J’aimerais bien savoir ce que cela signifie.
J’aurais été bien embarrassée si, élève, j’avais reçu un tel sujet, et j’aurais commencé en premier, pour ma part à interroger le sujet. Comment peut-on s’exprimer ainsi face à des élèves de première ? Je me demande parfois si certains professeurs ont ont le sens commun.
Un roman raconte une histoire, ou des histoires, fait vivre pour nous des personnages.
Ces personnages évoluent à une époque particulière, dans un milieu social donné, Pour ce qui est de La Princesse de Clèves, c’est un milieu bien éloigné du nôtre, pour d’autres romans (puisqu’on demande de se référer à d’autres lectures, et heureusement !), les personnages peuvent nous paraître plus proches.
Ce que l’on peut dire, c’est que tous ces romans nous présentent des images de la condition humaine. Et que l’on peut s’interroger sur ces images de la condition humaine.

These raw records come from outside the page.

(** ** Lists *)

Lemma rmap_insert {E A B} (f : A -> result E B) l ys i x y :
  rmap f l = Ok ys -> f x = Ok y -> rmap f (<[i := x]> l) = Ok (<[i := y]> ys).
Proof.
  revert ys i. induction l as [|a l IH]; intros ys i H Hx; [by injection H as <-|].
  rewrite rmap_cons in H. destruct (f a) as [b|] eqn:Fa; [|done]. cbn [rbind] in H.
  destruct (rmap f l) as [bs|] eqn:Fl; [|done]. injection H as <-.
  destruct i as [|i].
  - change (<[0%nat := x]> (a :: l)) with (x :: l). by rewrite rmap_cons, Hx, Fl.
  - change (<[S i := x]> (a :: l)) with (a :: <[i := x]> l). by rewrite rmap_cons, Fa, (IH bs i eq_refl Hx).
Qed.

Section Fit.
Context `{FR : FloatRepr}.

(** ** The cost of a candidate *)

Lemma encode_system b : json_encode true (system_message b) = Ok (message_doc (u "system") b).
Proof. reflexivity. Qed.

Lemma validate_system b : validate_message (system_message b) = Ok tt.
Proof. reflexivity. Qed.

(** What validating [base + n] units against a budget gives. *)
Definition charge (base : nat) (len : option nat) (max_units : Z) : result envelope_exn unit :=
  match len with
  | None => Err EnvUnicodeError
  | Some n => if max_units <? Z.of_nat (base + n)
              then Err (ProviderEnvelopeError (u "budget_exceeded") (Z.of_nat (base + n)) max_units) else Ok tt
  end.

Lemma estimate_docs l docs :
  rmap (json_encode true) l = Ok docs ->
  estimate_provider_input_units (PList l)
  = match doc_len (JArr docs) with Some n => Ok (Z.of_nat n) | None => Err EnvUnicodeError end.
Proof.
  intros Hd. unfold estimate_provider_input_units. cbn [json_encode]. rewrite Hd. cbn [rbind].
  unfold text_units. fold (doc_len (JArr docs)). rewrite array_len.
  destruct (osum (doc_len <$> docs)) as [n|]; [|done]. cbn [oplus].
  by replace (Z.max 1 _) with (Z.of_nat (n + (length docs - 1 + 2))) by lia.
Qed.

Il est une constante dans la condition humaine, c’est de naître et de mourir. Cela vaut de toute éternité. Il existe aussi d’autres constantes comme l’amour, la jalousie, l’ambition, la honte, le remords, la révolte, et maints autres sentiments qui nous paraissent avoir toujours existé, quelle que soit la période historique du roman que nous parcourons.
Ce qui paraît intéressant, c’est de voir comment l’auteur nous présente sa vision de la condition humaine. Elle peut-être très différente selon que l’on lise La Princesse de Clèves, La Nouvelle Héloïse, Manon Lescaut, le père Goriot, L’assommoir, ou Le hussard sur le toit . Si tout commence et finit de la même façon, quel que soit le milieu et l’époque considérés, c’est l’entre-deux qu’il convient d’examiner ; si des constantes (de ce que l’on pourrait appeler "la nature humaine") demeurent, on peut observer dans les romans une certaine évolution de la condition humaine, c’est-à-dire de la place de l’homme dans l’univers, en fonction de l’évolution des moeurs et des sociétés.